▶ [Exercise goal] The answer is a stretch of the material below, returned exactly: the line containing "Definition as_bignum (n", the line containing "Definition BIGNUM_TO_LONG_P (b", and all lines between.

▶ [Records for the task]
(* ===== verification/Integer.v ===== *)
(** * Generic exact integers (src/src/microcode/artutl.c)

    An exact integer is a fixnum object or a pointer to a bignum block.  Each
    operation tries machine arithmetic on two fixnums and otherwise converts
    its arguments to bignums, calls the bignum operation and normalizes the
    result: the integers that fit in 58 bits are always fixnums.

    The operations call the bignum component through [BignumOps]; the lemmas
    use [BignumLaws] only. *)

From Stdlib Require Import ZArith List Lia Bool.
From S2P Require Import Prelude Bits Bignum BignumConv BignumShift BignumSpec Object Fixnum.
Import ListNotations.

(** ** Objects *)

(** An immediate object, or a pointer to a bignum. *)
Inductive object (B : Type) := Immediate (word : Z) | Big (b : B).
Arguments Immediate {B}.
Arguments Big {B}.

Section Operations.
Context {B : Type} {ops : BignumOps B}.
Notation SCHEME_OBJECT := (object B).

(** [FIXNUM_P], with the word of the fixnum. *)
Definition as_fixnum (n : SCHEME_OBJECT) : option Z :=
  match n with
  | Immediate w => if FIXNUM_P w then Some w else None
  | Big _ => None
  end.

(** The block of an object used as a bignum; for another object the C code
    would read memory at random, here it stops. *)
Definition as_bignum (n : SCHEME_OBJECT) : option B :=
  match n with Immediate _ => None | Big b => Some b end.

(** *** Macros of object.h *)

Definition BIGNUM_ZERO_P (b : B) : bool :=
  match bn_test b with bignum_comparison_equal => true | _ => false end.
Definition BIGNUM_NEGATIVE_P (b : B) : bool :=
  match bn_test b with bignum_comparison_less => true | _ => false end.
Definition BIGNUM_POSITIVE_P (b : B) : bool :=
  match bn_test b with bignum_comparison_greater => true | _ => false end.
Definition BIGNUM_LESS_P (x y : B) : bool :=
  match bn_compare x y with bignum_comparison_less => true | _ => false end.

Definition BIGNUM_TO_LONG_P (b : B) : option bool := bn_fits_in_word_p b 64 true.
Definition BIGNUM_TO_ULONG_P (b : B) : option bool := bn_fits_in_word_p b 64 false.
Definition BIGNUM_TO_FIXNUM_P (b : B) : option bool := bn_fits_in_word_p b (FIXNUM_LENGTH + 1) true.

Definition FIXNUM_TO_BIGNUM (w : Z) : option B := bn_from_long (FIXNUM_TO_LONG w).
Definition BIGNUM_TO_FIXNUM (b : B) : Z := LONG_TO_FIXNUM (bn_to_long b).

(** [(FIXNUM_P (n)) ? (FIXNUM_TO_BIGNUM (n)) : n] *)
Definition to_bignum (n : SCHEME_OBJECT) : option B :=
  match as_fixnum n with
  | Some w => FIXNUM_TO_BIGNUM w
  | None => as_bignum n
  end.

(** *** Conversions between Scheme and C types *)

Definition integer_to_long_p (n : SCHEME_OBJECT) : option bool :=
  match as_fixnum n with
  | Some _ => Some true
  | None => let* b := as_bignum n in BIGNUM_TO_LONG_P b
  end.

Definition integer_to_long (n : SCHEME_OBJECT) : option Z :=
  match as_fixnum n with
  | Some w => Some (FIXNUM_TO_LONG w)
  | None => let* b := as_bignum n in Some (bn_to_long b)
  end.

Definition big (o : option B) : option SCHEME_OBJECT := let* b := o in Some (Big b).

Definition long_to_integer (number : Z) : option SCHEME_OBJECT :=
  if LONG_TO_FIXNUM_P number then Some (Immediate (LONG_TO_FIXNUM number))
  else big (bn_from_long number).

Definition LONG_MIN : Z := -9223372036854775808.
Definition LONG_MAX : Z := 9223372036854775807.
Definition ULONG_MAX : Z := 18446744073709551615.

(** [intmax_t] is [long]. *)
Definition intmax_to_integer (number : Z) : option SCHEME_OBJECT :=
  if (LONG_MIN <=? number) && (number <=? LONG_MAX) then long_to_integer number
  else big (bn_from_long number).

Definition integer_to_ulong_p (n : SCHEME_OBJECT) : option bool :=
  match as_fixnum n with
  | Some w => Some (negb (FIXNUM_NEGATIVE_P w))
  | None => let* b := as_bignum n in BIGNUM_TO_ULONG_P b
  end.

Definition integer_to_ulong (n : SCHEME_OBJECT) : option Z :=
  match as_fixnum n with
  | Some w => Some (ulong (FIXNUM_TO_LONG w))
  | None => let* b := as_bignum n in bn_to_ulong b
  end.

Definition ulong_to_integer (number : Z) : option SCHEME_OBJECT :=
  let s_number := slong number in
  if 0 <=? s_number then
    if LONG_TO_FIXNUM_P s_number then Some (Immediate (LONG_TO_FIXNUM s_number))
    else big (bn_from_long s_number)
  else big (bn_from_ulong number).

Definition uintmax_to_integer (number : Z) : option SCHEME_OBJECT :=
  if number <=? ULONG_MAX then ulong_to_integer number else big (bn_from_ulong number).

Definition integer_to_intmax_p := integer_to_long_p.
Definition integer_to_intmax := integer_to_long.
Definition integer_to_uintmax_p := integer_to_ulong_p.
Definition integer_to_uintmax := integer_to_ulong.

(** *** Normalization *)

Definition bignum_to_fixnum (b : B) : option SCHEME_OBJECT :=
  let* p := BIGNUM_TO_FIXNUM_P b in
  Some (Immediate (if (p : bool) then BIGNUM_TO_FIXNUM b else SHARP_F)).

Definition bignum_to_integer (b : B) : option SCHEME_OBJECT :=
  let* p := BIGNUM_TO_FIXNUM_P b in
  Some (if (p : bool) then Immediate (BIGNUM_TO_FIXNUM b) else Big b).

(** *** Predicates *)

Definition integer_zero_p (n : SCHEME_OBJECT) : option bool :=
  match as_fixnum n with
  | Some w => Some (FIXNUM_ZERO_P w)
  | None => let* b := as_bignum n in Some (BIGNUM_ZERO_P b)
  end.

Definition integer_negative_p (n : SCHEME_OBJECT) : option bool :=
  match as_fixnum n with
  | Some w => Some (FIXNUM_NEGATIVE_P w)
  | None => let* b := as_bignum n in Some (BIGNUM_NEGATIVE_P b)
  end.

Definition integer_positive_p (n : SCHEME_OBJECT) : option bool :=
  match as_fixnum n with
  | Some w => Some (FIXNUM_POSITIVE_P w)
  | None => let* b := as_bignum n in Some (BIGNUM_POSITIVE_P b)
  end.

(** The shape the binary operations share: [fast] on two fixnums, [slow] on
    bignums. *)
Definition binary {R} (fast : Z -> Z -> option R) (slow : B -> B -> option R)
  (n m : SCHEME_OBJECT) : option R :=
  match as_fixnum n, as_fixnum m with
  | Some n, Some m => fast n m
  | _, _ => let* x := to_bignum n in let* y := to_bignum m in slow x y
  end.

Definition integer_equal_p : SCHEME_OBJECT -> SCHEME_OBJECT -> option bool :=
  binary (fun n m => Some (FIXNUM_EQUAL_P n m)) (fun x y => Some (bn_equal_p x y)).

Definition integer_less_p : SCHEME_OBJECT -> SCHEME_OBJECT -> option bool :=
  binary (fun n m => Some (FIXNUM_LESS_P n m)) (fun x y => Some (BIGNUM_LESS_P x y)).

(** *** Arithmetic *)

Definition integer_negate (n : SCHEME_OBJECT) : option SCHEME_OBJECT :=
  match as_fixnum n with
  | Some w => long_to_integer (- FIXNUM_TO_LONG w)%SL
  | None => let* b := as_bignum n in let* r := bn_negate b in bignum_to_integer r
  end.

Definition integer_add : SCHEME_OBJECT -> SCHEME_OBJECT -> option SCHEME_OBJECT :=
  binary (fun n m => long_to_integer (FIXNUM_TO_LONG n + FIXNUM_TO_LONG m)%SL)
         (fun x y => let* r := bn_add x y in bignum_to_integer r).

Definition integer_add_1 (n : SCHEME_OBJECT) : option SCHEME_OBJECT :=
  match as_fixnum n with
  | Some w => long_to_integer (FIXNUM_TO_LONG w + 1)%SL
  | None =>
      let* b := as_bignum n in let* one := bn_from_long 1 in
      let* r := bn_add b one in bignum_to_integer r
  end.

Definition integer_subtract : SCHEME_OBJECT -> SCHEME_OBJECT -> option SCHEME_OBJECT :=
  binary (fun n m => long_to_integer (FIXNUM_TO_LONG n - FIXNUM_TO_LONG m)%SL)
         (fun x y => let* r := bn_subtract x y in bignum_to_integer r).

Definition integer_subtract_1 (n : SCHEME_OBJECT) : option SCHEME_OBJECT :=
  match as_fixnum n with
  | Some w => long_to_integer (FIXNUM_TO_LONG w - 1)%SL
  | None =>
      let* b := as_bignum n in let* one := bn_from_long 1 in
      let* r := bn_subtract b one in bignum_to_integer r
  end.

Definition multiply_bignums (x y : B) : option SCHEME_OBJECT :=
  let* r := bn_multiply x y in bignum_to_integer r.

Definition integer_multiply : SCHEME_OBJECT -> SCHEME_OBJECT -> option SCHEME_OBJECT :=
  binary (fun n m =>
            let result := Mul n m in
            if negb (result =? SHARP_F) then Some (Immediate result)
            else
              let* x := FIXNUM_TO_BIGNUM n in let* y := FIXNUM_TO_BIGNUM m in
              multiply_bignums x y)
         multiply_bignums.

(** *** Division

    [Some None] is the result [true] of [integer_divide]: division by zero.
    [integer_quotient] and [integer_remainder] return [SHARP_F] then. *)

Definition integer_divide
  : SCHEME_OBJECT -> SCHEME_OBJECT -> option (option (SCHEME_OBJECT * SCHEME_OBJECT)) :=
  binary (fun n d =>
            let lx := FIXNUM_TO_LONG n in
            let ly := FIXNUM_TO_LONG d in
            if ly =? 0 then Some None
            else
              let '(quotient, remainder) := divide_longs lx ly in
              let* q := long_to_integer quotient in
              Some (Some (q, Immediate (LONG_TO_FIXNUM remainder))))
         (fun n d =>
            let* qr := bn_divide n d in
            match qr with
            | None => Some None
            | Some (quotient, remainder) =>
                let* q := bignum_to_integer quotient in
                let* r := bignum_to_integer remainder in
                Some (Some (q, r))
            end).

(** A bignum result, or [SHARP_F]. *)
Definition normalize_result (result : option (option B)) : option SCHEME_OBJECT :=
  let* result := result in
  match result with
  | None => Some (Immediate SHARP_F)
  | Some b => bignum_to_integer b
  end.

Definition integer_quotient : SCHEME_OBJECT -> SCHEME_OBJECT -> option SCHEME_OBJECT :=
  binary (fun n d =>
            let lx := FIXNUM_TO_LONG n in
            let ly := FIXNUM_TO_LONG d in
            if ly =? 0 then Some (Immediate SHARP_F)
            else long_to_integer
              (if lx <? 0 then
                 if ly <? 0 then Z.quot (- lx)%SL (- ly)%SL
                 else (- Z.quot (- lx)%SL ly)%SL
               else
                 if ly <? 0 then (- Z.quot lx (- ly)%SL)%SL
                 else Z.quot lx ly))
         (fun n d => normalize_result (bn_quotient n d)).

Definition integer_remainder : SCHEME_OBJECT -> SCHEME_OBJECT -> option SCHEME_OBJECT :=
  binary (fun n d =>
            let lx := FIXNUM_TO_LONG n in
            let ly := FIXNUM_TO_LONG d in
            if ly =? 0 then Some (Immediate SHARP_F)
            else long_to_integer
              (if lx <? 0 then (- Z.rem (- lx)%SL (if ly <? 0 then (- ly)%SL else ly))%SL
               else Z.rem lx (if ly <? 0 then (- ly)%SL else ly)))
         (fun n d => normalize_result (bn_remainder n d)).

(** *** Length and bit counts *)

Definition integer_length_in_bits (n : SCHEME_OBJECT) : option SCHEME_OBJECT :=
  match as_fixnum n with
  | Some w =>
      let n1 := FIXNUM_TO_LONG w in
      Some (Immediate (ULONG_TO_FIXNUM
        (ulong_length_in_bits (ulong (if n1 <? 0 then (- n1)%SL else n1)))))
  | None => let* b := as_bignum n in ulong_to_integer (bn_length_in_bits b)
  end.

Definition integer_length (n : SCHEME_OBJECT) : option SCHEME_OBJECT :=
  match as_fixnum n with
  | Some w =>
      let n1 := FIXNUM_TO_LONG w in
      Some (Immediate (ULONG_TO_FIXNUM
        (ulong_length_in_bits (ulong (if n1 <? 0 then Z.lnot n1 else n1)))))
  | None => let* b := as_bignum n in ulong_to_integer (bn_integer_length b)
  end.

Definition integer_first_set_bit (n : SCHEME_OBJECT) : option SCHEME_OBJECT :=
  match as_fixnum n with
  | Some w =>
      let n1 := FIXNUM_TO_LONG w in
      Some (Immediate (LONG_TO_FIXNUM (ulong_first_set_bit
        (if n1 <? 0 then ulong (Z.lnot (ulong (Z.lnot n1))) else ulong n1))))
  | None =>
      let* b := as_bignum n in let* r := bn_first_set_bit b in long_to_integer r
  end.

--

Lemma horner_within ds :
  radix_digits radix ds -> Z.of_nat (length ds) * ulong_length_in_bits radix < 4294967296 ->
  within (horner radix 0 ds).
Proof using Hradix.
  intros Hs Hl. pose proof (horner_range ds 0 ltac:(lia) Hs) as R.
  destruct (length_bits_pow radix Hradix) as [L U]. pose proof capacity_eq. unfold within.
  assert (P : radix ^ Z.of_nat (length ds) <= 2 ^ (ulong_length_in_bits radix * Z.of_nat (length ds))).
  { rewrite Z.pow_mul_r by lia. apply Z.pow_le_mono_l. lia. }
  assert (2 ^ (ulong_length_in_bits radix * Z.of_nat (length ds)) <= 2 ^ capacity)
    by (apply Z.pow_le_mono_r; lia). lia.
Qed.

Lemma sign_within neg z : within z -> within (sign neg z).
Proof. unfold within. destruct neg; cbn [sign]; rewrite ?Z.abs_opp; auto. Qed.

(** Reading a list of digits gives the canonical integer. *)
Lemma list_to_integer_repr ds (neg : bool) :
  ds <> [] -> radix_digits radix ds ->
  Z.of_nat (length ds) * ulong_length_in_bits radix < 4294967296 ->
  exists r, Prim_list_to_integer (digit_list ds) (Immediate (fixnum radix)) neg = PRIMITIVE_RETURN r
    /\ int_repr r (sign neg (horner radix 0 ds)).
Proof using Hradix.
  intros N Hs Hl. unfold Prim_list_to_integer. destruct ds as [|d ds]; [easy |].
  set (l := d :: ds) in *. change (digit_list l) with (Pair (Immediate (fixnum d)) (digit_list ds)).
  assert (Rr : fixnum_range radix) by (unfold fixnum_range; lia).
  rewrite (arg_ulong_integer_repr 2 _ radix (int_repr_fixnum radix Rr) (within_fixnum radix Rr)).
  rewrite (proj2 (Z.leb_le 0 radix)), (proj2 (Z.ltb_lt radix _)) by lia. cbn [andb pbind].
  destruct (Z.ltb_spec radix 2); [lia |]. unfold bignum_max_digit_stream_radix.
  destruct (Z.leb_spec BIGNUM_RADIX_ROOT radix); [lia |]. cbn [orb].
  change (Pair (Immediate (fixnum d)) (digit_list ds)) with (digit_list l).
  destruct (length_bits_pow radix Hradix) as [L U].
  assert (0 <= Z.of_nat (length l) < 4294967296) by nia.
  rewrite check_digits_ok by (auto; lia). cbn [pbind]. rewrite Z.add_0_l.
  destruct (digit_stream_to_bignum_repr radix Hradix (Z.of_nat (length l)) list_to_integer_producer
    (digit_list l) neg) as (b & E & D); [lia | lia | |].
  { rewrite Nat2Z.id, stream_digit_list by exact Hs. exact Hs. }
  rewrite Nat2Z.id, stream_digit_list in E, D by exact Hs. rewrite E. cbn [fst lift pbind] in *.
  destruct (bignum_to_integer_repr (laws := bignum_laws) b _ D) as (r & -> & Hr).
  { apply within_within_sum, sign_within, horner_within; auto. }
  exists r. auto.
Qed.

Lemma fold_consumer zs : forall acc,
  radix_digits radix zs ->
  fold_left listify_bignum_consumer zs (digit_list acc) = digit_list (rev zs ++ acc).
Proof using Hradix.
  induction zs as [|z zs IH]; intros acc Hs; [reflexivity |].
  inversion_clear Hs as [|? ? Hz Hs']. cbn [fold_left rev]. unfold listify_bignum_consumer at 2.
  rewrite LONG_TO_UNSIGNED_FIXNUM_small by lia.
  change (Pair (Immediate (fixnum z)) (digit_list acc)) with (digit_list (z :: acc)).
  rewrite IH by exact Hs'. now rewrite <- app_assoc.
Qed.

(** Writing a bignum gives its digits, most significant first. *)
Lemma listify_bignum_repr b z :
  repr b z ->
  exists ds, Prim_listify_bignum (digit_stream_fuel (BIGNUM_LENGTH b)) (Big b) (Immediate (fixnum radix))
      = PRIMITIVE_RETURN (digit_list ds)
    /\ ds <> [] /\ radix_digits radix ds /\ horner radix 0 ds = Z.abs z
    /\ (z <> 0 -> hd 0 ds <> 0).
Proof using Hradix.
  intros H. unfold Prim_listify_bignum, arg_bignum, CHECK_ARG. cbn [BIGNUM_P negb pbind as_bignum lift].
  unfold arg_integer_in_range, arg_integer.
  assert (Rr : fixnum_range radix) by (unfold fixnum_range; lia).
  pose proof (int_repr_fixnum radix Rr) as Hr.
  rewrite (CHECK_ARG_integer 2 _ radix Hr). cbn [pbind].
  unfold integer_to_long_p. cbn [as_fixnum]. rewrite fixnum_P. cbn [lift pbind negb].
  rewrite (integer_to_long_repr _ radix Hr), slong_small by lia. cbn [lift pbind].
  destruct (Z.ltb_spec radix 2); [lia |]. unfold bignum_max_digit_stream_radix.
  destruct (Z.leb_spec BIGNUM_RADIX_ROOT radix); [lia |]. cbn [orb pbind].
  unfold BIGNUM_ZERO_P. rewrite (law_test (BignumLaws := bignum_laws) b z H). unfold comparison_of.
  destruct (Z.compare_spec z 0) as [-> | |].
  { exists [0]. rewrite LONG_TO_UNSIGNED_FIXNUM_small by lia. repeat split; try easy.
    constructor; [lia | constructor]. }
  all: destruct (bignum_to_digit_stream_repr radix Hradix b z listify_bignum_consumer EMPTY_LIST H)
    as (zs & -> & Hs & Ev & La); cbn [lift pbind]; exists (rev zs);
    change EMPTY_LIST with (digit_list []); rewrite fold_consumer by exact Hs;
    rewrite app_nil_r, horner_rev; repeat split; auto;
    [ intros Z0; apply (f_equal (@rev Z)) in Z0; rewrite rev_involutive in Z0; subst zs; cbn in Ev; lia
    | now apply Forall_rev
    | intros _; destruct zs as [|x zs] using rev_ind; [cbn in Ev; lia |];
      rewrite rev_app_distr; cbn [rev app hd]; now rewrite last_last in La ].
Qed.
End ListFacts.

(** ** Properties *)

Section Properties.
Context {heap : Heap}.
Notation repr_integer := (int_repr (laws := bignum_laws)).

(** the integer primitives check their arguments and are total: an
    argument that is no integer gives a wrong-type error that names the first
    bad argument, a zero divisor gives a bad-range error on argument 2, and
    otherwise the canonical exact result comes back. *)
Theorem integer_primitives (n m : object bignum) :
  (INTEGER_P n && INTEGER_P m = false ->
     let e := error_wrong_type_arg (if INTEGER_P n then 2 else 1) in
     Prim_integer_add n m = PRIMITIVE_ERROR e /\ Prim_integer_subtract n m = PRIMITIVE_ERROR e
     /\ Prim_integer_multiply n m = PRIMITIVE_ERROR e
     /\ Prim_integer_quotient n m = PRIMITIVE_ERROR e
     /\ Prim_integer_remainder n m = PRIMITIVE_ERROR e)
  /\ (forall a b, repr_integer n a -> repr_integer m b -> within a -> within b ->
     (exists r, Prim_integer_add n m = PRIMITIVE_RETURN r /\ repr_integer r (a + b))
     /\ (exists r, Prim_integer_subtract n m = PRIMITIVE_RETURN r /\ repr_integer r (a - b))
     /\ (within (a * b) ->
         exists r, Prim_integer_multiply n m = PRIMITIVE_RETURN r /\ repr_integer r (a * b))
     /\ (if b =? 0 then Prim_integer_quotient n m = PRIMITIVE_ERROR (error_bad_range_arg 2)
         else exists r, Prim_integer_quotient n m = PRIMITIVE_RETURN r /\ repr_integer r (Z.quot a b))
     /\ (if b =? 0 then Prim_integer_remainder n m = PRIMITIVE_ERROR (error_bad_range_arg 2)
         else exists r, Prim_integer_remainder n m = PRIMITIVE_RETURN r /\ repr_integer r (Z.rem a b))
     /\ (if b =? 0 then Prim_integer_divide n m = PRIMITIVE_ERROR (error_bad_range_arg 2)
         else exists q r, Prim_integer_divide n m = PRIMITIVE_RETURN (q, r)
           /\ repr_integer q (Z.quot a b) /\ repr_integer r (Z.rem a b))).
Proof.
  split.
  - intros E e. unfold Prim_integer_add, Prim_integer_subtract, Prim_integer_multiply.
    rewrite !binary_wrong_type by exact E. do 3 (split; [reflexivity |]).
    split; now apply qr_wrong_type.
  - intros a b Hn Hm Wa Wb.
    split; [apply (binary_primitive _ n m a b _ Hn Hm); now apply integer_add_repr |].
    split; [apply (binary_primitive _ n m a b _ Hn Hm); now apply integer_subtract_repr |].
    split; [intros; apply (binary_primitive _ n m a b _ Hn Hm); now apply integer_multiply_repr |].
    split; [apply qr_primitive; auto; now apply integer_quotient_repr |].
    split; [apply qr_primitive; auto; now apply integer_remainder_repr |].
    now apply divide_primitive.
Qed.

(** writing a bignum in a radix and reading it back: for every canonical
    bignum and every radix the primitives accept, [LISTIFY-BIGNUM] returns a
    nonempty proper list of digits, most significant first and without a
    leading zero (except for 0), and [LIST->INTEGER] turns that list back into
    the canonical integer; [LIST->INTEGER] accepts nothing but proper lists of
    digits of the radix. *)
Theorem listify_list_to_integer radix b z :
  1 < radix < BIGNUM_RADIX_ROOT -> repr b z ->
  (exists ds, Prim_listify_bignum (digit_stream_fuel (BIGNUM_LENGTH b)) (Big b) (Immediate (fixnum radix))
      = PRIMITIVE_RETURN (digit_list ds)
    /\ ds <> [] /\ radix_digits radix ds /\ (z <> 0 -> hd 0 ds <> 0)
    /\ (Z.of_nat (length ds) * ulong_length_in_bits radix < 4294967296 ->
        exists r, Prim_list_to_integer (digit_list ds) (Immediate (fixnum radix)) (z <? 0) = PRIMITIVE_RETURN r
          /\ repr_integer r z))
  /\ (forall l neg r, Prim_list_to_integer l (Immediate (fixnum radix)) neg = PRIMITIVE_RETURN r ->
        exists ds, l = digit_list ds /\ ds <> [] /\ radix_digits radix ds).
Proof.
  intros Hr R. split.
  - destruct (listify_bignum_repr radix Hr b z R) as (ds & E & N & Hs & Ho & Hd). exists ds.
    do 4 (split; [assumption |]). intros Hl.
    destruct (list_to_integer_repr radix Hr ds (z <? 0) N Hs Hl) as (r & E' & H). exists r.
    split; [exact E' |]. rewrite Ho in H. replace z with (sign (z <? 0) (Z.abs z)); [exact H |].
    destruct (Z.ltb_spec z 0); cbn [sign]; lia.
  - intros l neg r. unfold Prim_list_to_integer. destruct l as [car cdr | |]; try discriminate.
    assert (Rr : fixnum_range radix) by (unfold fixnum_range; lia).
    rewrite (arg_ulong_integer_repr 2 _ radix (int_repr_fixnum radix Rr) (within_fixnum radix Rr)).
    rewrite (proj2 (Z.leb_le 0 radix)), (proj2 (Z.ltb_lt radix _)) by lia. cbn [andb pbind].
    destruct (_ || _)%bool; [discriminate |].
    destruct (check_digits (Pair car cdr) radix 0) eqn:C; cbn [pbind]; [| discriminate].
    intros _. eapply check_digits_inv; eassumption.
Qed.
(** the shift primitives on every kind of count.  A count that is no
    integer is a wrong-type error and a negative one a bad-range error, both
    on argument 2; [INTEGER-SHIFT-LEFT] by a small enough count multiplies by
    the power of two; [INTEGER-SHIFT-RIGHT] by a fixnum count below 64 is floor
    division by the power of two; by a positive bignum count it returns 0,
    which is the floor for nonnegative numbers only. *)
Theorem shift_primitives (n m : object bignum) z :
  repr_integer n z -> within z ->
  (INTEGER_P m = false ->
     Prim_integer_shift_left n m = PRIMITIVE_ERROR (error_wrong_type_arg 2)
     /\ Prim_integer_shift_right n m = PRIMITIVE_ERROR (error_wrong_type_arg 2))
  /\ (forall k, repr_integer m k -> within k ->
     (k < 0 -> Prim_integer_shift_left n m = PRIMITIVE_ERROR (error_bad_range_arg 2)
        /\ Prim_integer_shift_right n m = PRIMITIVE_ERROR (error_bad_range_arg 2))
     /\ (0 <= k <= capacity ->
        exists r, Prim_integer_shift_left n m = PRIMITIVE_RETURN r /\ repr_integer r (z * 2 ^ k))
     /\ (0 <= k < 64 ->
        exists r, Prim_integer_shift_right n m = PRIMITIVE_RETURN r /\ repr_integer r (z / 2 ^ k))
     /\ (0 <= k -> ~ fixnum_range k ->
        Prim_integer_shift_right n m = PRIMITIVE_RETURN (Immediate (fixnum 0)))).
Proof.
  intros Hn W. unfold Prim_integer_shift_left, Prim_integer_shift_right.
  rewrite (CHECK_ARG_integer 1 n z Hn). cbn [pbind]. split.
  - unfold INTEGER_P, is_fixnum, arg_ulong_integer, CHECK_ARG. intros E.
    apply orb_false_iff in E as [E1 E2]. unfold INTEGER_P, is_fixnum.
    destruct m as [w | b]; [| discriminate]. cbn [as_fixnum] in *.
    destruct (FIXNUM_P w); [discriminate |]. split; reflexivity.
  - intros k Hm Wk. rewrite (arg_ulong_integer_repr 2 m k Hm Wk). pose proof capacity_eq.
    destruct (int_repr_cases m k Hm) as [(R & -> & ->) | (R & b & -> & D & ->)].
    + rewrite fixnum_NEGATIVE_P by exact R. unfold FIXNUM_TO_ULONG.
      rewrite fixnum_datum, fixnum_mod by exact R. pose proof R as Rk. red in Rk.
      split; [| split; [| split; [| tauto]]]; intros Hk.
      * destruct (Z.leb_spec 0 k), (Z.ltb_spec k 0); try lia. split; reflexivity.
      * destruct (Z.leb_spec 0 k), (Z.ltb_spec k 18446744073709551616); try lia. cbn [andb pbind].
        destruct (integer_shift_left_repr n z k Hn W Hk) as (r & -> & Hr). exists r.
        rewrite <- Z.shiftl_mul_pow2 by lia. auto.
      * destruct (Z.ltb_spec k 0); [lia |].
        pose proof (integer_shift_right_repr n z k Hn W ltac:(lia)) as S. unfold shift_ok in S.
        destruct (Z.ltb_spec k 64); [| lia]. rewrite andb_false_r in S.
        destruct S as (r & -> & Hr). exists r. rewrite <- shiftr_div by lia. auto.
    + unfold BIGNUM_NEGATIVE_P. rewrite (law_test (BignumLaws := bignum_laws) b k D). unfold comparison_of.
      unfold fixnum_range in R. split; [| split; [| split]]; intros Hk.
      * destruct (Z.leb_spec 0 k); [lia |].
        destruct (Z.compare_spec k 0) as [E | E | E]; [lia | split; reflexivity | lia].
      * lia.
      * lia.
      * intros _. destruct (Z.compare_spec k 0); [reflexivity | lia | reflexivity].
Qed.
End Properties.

▶ [Solution for this problem]
Definition as_bignum (n : SCHEME_OBJECT) : option B :=
  match n with Immediate _ => None | Big b => Some b end.

(** *** Macros of object.h *)

Definition BIGNUM_ZERO_P (b : B) : bool :=
  match bn_test b with bignum_comparison_equal => true | _ => false end.
Definition BIGNUM_NEGATIVE_P (b : B) : bool :=
  match bn_test b with bignum_comparison_less => true | _ => false end.
Definition BIGNUM_POSITIVE_P (b : B) : bool :=
  match bn_test b with bignum_comparison_greater => true | _ => false end.
Definition BIGNUM_LESS_P (x y : B) : bool :=
  match bn_compare x y with bignum_comparison_less => true | _ => false end.

Definition BIGNUM_TO_LONG_P (b : B) : option bool := bn_fits_in_word_p b 64 true.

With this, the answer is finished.